Em 2015, o revés no mata-mata foi na final contra o Operário. No ano anterior, a eliminação ocorreu na semifinal contra o Maringá. O time está alerta para não ver o filme se repetir.

Cenário desastroso para o Coritiba, uma eliminação a essa altura aumentaria muito a pressão dentro do Alto da Glória. Algo muito pior do que se a equipe fosse eliminada em um clássico contra Atlético ou Paraná, por exemplo.

“Eu acredito que sim [tem uma pressão maior perder para um time do interior]”, admite o atacanteKléber. Artilheiro do campeonato, com nove gols, ele argumenta que as equipes são muito bem preparadas e os desempenhos são nivelados na força e na vontade. Porém, o torcedor não pensa da mesma forma.

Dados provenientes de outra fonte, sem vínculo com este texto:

Lemma load_df_from_file_fallback f recs :
  fallback_read f recs → load_df_from_file f = Loader.outbox_frame recs.
Proof.
  intros (Hf & [e He] & Hl). unfold load_df_from_file. by rewrite Hf, He, Hl.
Qed.

(** X11. Loading an outbox file through the fallback ([pd.read_json]
    raises, [json.load] reads the records) gives one row per record, in
    order, under the labels 0, 1, 2, ...; in each row a cell that is a
    string in the record is that string, and a column no record has is
    filled with empty strings. *)
Theorem load_df_from_file_keeps_cells f recs :
  fallback_read f recs →
  labels (load_df_from_file f) = seq 0 (length recs)
  ∧ ∀ i rec, recs !! i = Some rec →
      ∃ r, load_df_from_file f !! i = Some (i, r)
        ∧ ∀ c,
            (∀ text, rec !! column_name c = Some (VStr text) → get_col c r = VStr text)
            ∧ (column_name c ∉ Loader.columns recs → get_col c r = VStr "").
Proof.
  intros Hread. rewrite (load_df_from_file_fallback f recs Hread).
  unfold Loader.outbox_frame, labels. split.
  { apply fst_zip. by rewrite length_seq, length_fmap. }
  intros i rec Hi. exists (Loader.outbox_row (Loader.columns recs) rec). split.
  - apply lookup_zip_with_Some. exists i, (Loader.outbox_row (Loader.columns recs) rec).
    split_and!; [done| |by rewrite list_lookup_fmap, Hi].
    apply lookup_seq. split; [done|]. by eapply lookup_lt_Some.
  - assert (rec ∈ recs) as Hin by (by eapply list_elem_of_lookup_2).
    intros c. unfold Loader.outbox_row, Loader.cell. split.
    + intros text Hc. pose proof (columns_has recs rec _ _ Hin Hc) as Hcol.
      destruct c; cbn in *; by rewrite bool_decide_eq_true_2, Hc.
    + intros Hcol. destruct c; cbn in *; by rewrite bool_decide_eq_false_2.
Qed.

Lemma load_df_from_file_keeps_cells_witness :
  let recs : list (gmap string value) :=
    [ {[ "Recipient" := VStr "+254700000000"; "Message" := VStr "Register for SHA";
         "Language" := VStr "English"; "Date Created" := VStr "2024-12-31 07:00:00";
         "Type" := VStr "sms"; "Attempts" := VInt (2 ^ 70) ]} ] in
  fallback_read Examples.wide_file recs
  ∧ labels (load_df_from_file Examples.wide_file) = seq 0 (length recs)
  ∧ ∀ i rec, recs !! i = Some rec →
      ∃ r, load_df_from_file Examples.wide_file !! i = Some (i, r)
        ∧ ∀ c,
            (∀ text, rec !! column_name c = Some (VStr text) → get_col c r = VStr text)
            ∧ (column_name c ∉ Loader.columns recs → get_col c r = VStr "").
Proof.
  intros recs.
  assert (fallback_read Examples.wide_file recs) as H
    by (split_and!; [reflexivity|by eexists|reflexivity]).
  exact (conj H (load_df_from_file_keeps_cells Examples.wide_file recs H)).
Defined.

(** The table loaded from that file: the recipient is the string of
    the file, the missing status is the empty string. *)
Example load_wide_file :
  load_df_from_file Examples.wide_file
  = [(0%nat, Row (VStr "+254700000000") (VStr "Register for SHA") (VStr "English")
                 (VStr "2024-12-31 07:00:00") (VStr "sms") (VInt (2 ^ 70)) (VStr ""))].
Proof. vm_compute. reflexivity. Qed.

(* ===================================================================== *)
(** ** The pages that send *)
(* ===================================================================== *)

Lemma mbind_run {A B} (m : M A) (k : A → M B) s :
  (m ≫= k) s
  = match m s with
    | (s1, Ok a) => k a s1
    | (s1, Raise e) => (s1, Raise e)
    end.
Proof. reflexivity. Qed.

Section PageLemmas.

Variable E : env.

Lemma send_if_configured_sms to_number message s :
  send_if_configured E (safe_send_sms E to_number message) s
  = (set_tick S (if twilio_configured E (tick s) && TwilioClient E
                 then set_tick S s else s),
     Ok (page_answer E (tick s) "sms" to_number message)).
Proof.
  unfold send_if_configured, page_answer. run.
  destruct (twilio_configured E (tick s) && TwilioClient E); [|done].
  rewrite safe_send_sms_answer. by destruct s.
Qed.

Lemma send_if_configured_call msg_type to_number message s :
  msg_type ≠ "sms" →
  send_if_configured E (safe_make_call E to_number message) s
  = (set_tick S (if twilio_configured E (tick s) && TwilioClient E
                 then set_tick S s else s),
     Ok (page_answer E (tick s) msg_type to_number message)).
Proof.
  intros Hty. unfold send_if_configured, page_answer, channel. run.
  rewrite bool_decide_eq_false_2 by done.
  destruct (twilio_configured E (tick s) && TwilioClient E); [|done].
  rewrite (safe_make_call_answer E (VStr "voice")) by done. by destruct s.
Qed.

(** The state the "Send" button leaves. *)
Lemma send_message_run recipient msg_text msg_type msg_lang s :
  recipient ≠ "" → msg_text ≠ "" →
  let text := VStr (safe_translate msg_text msg_lang) in
  let t1 := if twilio_configured E (tick s) && TwilioClient E
            then S (S (tick s)) else S (tick s) in
  (send_message E recipient msg_text msg_type msg_lang s).1
  = if (page_answer E (tick s) msg_type (VStr recipient) text).1
    then State (outbox_df s)
               (message_logs s
                ++ [SentRow (VStr recipient) text (VStr msg_lang) (VStr (now E t1))
                            (VStr (channel msg_type)) (VStr "Sent")])
               (S (S t1)) (trace s)
    else State (Frame.concat_ignore_index (outbox_df s)
                  (queued (VStr recipient) text (VStr msg_lang)
                          (VStr (channel msg_type)) (now E t1)))
               (message_logs s) (S (S t1)) (trace s).
Proof.
  intros Hr Hm. cbv zeta. unfold send_message.
  rewrite (bool_decide_eq_false_2 (recipient = "")) by done.
  rewrite (bool_decide_eq_false_2 (msg_text = "")) by done.
  cbn [orb]. destruct (decide (msg_type = "sms")) as [Hty|Hty].
  - subst msg_type. rewrite (bool_decide_eq_true_2 ("sms" = "sms")) by done.
    unfold channel. rewrite (bool_decide_eq_true_2 ("sms" = "sms")) by done.
    rewrite mbind_run, send_if_configured_sms.
    destruct (page_answer E (tick s) "sms" _ _) as [[] inf]; cbn [fst].
    + run. rewrite save_df_to_file_run. fields.
      by destruct (twilio_configured E (tick s) && TwilioClient E).
    + rewrite add_to_outbox_run. fields.
      by destruct (twilio_configured E (tick s) && TwilioClient E).
  - rewrite (bool_decide_eq_false_2 (msg_type = "sms")) by done.
    unfold channel. rewrite (bool_decide_eq_false_2 (msg_type = "sms")) by done.
    rewrite mbind_run, (send_if_configured_call msg_type) by done.
    destruct (page_answer E (tick s) msg_type _ _) as [[] inf]; cbn [fst].
    + run. rewrite save_df_to_file_run. fields.
      by destruct (twilio_configured E (tick s) && TwilioClient E).
    + rewrite add_to_outbox_run. fields.
      by destruct (twilio_configured E (tick s) && TwilioClient E).
Qed.

End PageLemmas.

Lemma concat_ignore_index_last (df : frame) r :
  (length df, r) ∈ Frame.concat_ignore_index df r.
Proof.
  unfold Frame.concat_ignore_index.
  apply (list_elem_of_lookup_2 _ (length df)).
  apply lookup_zip_with_Some. exists (length df), r. split_and!; [done| |].
  - apply lookup_seq. split; [done|lia].
  - rewrite lookup_app_r by (by rewrite length_fmap).
    by rewrite length_fmap, Nat.sub_diag.
Qed.

Lemma concat_ignore_index_NoDup (df : frame) r :
  NoDup (labels (Frame.concat_ignore_index df r)).
Proof. rewrite (proj2 (concat_ignore_index_rows df r)). apply NoDup_seq. Qed.

(** X12. The "Send" button with a recipient and a text: a message the
    transport accepts is appended to the log, with the translated text,
    the language and the channel, and the queue is untouched; any other
    message is appended to the queue as a Pending entry with count 0,
    and the log is untouched.  Never both, never neither. *)
Theorem send_message_logs_or_queues (E : env) (recipient msg_text msg_type msg_lang : string) s :
  recipient ≠ "" → msg_text ≠ "" →
  let s' := (send_message E recipient msg_text msg_type msg_lang s).1 in
  let text := VStr (safe_translate msg_text msg_lang) in
  if (page_answer E (tick s) msg_type (VStr recipient) text).1
  then outbox_df s' = outbox_df s
       ∧ ∃ date, message_logs s'
                 = message_logs s
                   ++ [SentRow (VStr recipient) text (VStr msg_lang) (VStr date)
                               (VStr (channel msg_type)) (VStr "Sent")]
  else message_logs s' = message_logs s
       ∧ ∃ date, (outbox_df s').*2
                 = (outbox_df s).*2
                   ++ [Row (VStr recipient) text (VStr msg_lang) (VStr date)
                           (VStr (channel msg_type)) (VInt 0) (VStr "Pending")].
Proof.
  intros Hr Hm. cbv zeta. rewrite (send_message_run E) by done.
  destruct (page_answer E (tick s) msg_type _ _).1; cbn [outbox_df message_logs].
  - split; [done|]. by eexists.
  - split; [done|]. eexists. apply concat_ignore_index_rows.
Qed.

Lemma send_message_logs_or_queues_witness :
  let s' := (send_message Examples.unconfigured "+254700000000" "Send"
               "sms" "Swahili" Examples.two_pending).1 in
  message_logs s' = message_logs Examples.two_pending
  ∧ ∃ date, (outbox_df s').*2
            = (outbox_df Examples.two_pending).*2
              ++ [Row (VStr "+254700000000") (VStr "Tuma") (VStr "Swahili")
                      (VStr date) (VStr "sms") (VInt 0) (VStr "Pending")].
Proof.
  pose proof (send_message_logs_or_queues Examples.unconfigured "+254700000000"
                "Send" "sms" "Swahili" Examples.two_pending) as H.
  exact (H ltac:(discriminate) ltac:(discriminate)).
Defined.

(** X13. A message the "Send" button could not send is sent by the next
    drain: left out of the log by the button, it is the last entry of
    the queue, a drain with a positive [max_attempts] that returns
    calls the transport for it, and if that call succeeds the log gains
    a row with the recipient, translated text, language and channel
    given on the page. *)
Theorem queued_message_is_retried (E E' : env) (max_attempts : Z)
    (recipient msg_text msg_type msg_lang : string) s s2 results :
  recipient ≠ "" → msg_text ≠ "" → 0 < max_attempts →
  let s1 := (send_message E recipient msg_text msg_type msg_lang s).1 in
  message_logs s1 = message_logs s →
  process_outbox E' max_attempts s1 = (s2, Ok results) →
  let idx := length (outbox_df s) in
  attempted s1 s2 idx
  ∧ (delivered s1 s2 idx →
     ∃ date, SentRow (VStr recipient) (VStr (safe_translate msg_text msg_lang))
                     (VStr msg_lang) (VStr date) (VStr (channel msg_type)) (VStr "Sent")
             ∈ new_logs s1 s2).
Proof.
  intros Hr Hm Hmax. cbv zeta. rewrite (send_message_run E) by done.
  destruct (page_answer E (tick s) msg_type _ _).1.
  { cbn [message_logs]. intros Heq. exfalso.
    apply (f_equal length) in Heq. rewrite length_app in Heq. cbn in Heq. lia. }
  intros _.
  set (t1 := if twilio_configured E (tick s) && TwilioClient E
             then S (S (tick s)) else S (tick s)).
  set (q := queued (VStr recipient) (VStr (safe_translate msg_text msg_lang))
              (VStr msg_lang) (VStr (channel msg_type)) (now E t1)).
  set (s1 := State _ _ _ _). intros Hrun.
  assert (NoDup (labels (outbox_df s1))) as Hnd by apply concat_ignore_index_NoDup.
  assert ((length (outbox_df s), q) ∈ outbox_df s1) as Hin
    by apply concat_ignore_index_last.
  destruct (drain_pass E' max_attempts s1 Hnd) as (_ & Hlog & Htr & _ & _ & Hres).
  rewrite Hrun in *. cbn [fst] in Htr, Hlog. destruct (Hres _ eq_refl) as [Hf _].
  pose proof (tried_below_ceiling E' max_attempts _ _ Hf) as Hlab.
  split.
  - unfold attempted. rewrite Htr.
    assert (length (outbox_df s)
            ∈ a_idx <$> tried (run_rows E' max_attempts (outbox_df s1) (tick s1)))
      as ([] & Heq & Hatt)%list_elem_of_fmap.
    { rewrite Hlab. apply list_elem_of_fmap. exists (length (outbox_df s), q).
      split; [done|]. apply list_elem_of_filter. split; [|done].
      cbn. unfold below_ceiling. cbn. by apply Z.ltb_lt. }
    eexists. split; [done|]. by rewrite Heq.
  - intros (att & Hatt & Hidx & Hok). rewrite Htr in Hatt. rewrite Hlog.
    destruct (tried_row E' max_attempts _ _ _ Hatt)
      as (r & a & Hr' & _ & _ & _ & _ & _ & Hw).
    destruct (Hw (or_introl Hf)) as (_ & _ & Hsent).
    rewrite Hidx in Hr'. rewrite <- (label_unique _ _ _ _ Hnd Hin Hr') in Hsent.
    destruct (Hsent Hok) as [tk Htk]. by exists (now E' tk).
Qed.

Lemma queued_message_is_retried_witness :
  let s1 := (send_message Examples.unconfigured "+254700000000" "Send"
               "sms" "Swahili" Examples.two_pending).1 in
  let s2 := (process_outbox Examples.sms_only 3 s1).1 in
  attempted s1 s2 2
  ∧ (delivered s1 s2 2 →
     ∃ date, SentRow (VStr "+254700000000") (VStr "Tuma") (VStr "Swahili")
                     (VStr date) (VStr "sms") (VStr "Sent")
             ∈ new_logs s1 s2).
Proof.
  refine (queued_message_is_retried Examples.unconfigured Examples.sms_only 3
            "+254700000000" "Send" "sms" "Swahili" Examples.two_pending _
            match (process_outbox Examples.sms_only 3
                     (send_message Examples.unconfigured "+254700000000" "Send"
                        "sms" "Swahili" Examples.two_pending).1).2 with
            | Ok l => l
            | Raise _ => []
            end _ _ _ _ _).
  - discriminate.
  - discriminate.
  - lia.
  - vm_compute. reflexivity.
  - vm_compute. reflexivity.
Defined.

Section PartnerLemmas.

Variable E : env.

“Se você for eliminado ou perder e não for para essas equipes [Atlético e Paraná] a pressão é ainda maior. Se você não consegue ganhar do time do interior, imagina dos grandes? O torcedor entende dessa forma e a gente respeita”, diz o atacante. “Mas às vezes não concordamos muito porque sabemos que tem muita equipe do interior que hoje dá até mais trabalho do que algumas grandes”, alerta Kléber.

“Em dois anos, eu estava no grupo e vivenciei, saímos eliminados para equipes do interior e nós tivemos consequências. Começar um Brasileiro não tendo um resultado no campeonato regional traz uma pressão ruim para nós para o ano todo”, admite Dudu.

“O intuito de todos aqui nesse ano é mudar esse histórico que o Coritiba vem tendo dentro do Paranaense”, resume o meia coxa-branca, consciente da dificuldade da partida desse domingo já que, em duas oportunidades em que os times se enfrentaram esse ano, pela pré-temporada e pela primeira fase, o Toledo levou a melhor.